Eat wild fish. The farmed stuff does you no good at all because much of the food contains petroleum by-products (as does lotsa animal feed generally). I speak as the daughter of a fish farmer (he wouldn't eat his own fish because he was too sentimental, but I won't eat farmed fish because of the contracts with companies that shall go nameless to develop fish food...The main thing is to do as Grandma said and just eat a varied diet with lots of fruits, veggies. To that I would add, eat no meat or fish if factory farmed. If you won't do it for your own health, look at the Humane Society's pitiable videos of tortured piggies, and (like me) you may decide to go back to your youthful vegeterianism and enjoy your lentils...(I still cook meat for my carnivore family, sadly, but remind them not to let this poor animal die in vain, and not to waste it...)Yup, I grow veggies at home. Organic and the bug holes to prove it. My apple trees are uglier than sin but make good pies and applesauce and apple butterRambling, off to evil Costco w husband on hot date for dinner of frozen yogurt (doubtless from tortured cows). Morally Inconsistent
The Omega-3 people claim that the important distinction is whether the meat animal ate greens or seeds. So go for grass-fed beef, and avoid farm fish that were fed on grains. And eat greens while avoiding grains yourself, they say.I've read books about it that sounded awfully convincing; it's one of the few diet fads that made some sense to me. But I'm not convinced the evidence is really there yet.

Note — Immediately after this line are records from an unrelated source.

(** * CredResolve: the balance ledger and debt-simplification engine

    A shallow embedding of [server/services/balance_service.py],
    [server/services/expense_service.py] and
    [server/services/settlement_service.py], and the properties of the
    ledger that the design document states about them.

    Conventions of the embedding:
    - Python numbers (JSON ints and floats, SQLite REAL) are modelled as exact
      rationals [Q]; [round(x, 2)] is rounding to the nearest hundredth, ties
      to even.  Binary floating-point drift is outside the model.
    - The SQLite database is an explicit value [DB] that every service method
      receives and returns; a table is the list of its rows in insertion
      order, which is the order a [SELECT] without [ORDER BY] scans them in.
    - A Python exception is a value of type [error]; a method that can raise
      returns the database it leaves behind together with its outcome, since
      what was committed before the exception stays committed.
    - [uuid4()] and [CURRENT_TIMESTAMP] are inputs of the methods that use
      them. *)

From Stdlib Require Import List String Bool ZArith QArith Qround Qabs Qminmax.
From Stdlib Require Import Lia Lqa Permutation Sorted.
Import ListNotations.

Local Open Scope Q_scope.

(** ** Numbers *)

Module Money.

(** [a < b] on numbers, as a boolean. *)
Definition Qltb (a b : Q) : bool := negb (Qle_bool b a).

(** The integer nearest to [x], ties going to the even neighbour. *)
Definition round_half_even (x : Q) : Z :=
  let f := Qfloor x in
  match Qcompare (x - inject_Z f) (1 # 2) with
  | Lt => f
  | Gt => (f + 1)%Z
  | Eq => if Z.even f then f else (f + 1)%Z
  end.

(** Python's [round(x, 2)]. *)
Definition round2 (x : Q) : Q := Qmake (round_half_even (x * 100)) 100.

(** The tolerance constant [0.01] of the services. *)
Definition cent : Q := 1 # 100.

(** A whole number of cents. *)
Definition whole_cents (x : Q) : Prop := exists z : Z, x == z # 100.

(** [len(l)], as a number. *)
Definition count {A : Type} (l : list A) : Q := inject_Z (Z.of_nat (List.length l)).

(** Python's [sum(...)]: start from 0, add from the left. *)
Definition py_sum (l : list Q) : Q := fold_left Qplus l 0.

End Money.
Import Money.

Infix "<?" := Qltb (at level 70, no associativity) : Q_scope.
Infix "<=?" := Qle_bool (at level 70, no associativity) : Q_scope.

(** ** Tables

    The schema is set up by [db.py], which is not among the sources; the
    columns are those that the SQL statements of the services name.  The
    database stamps an expense with [created_at] when the row is inserted.
    [DELETE FROM expenses] is modelled without a cascade: the splits of a
    deleted expense stay behind, out of reach of every query by expense. *)

Module Store.

(** A row of [balances]. *)
Record balance_row := mk_balance_row {
  group_id : string;
  from_user_id : string;
  to_user_id : string;
  amount : Q
}.

(** A row of [expenses]. *)
Record expense_row := mk_expense_row {
  e_id : string;
  e_group_id : string;
  e_description : string;
  e_total_amount : Q;
  e_paid_by : string;
  e_split_type : string;
  e_created_at : nat
}.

I am convinced that every food recommendation without exception should come with the clause "for some people". It's the only way to explain the contradictory studies, and the invariable spread of anecdotal evidence from "this is magic!" to "this is poison!". We are all different.If only the medical industry - from your internist to researchers to the guy who writes the diet advice column in the Food section of the paper - didn't have the habit of issuing loud, overbearing, and universal decrees on such things, we might have noticed this a long time ago.
Read the article, then read the first comment. I'll keep my pills, thanks.
The comment is well-constructed. It is also by someone who represents the industry. That doesn't make him wrong, but it is always a point to keep in mind.(Note: I have no evidence that Jeff represents the industry, however. He seems to represent Jeff.)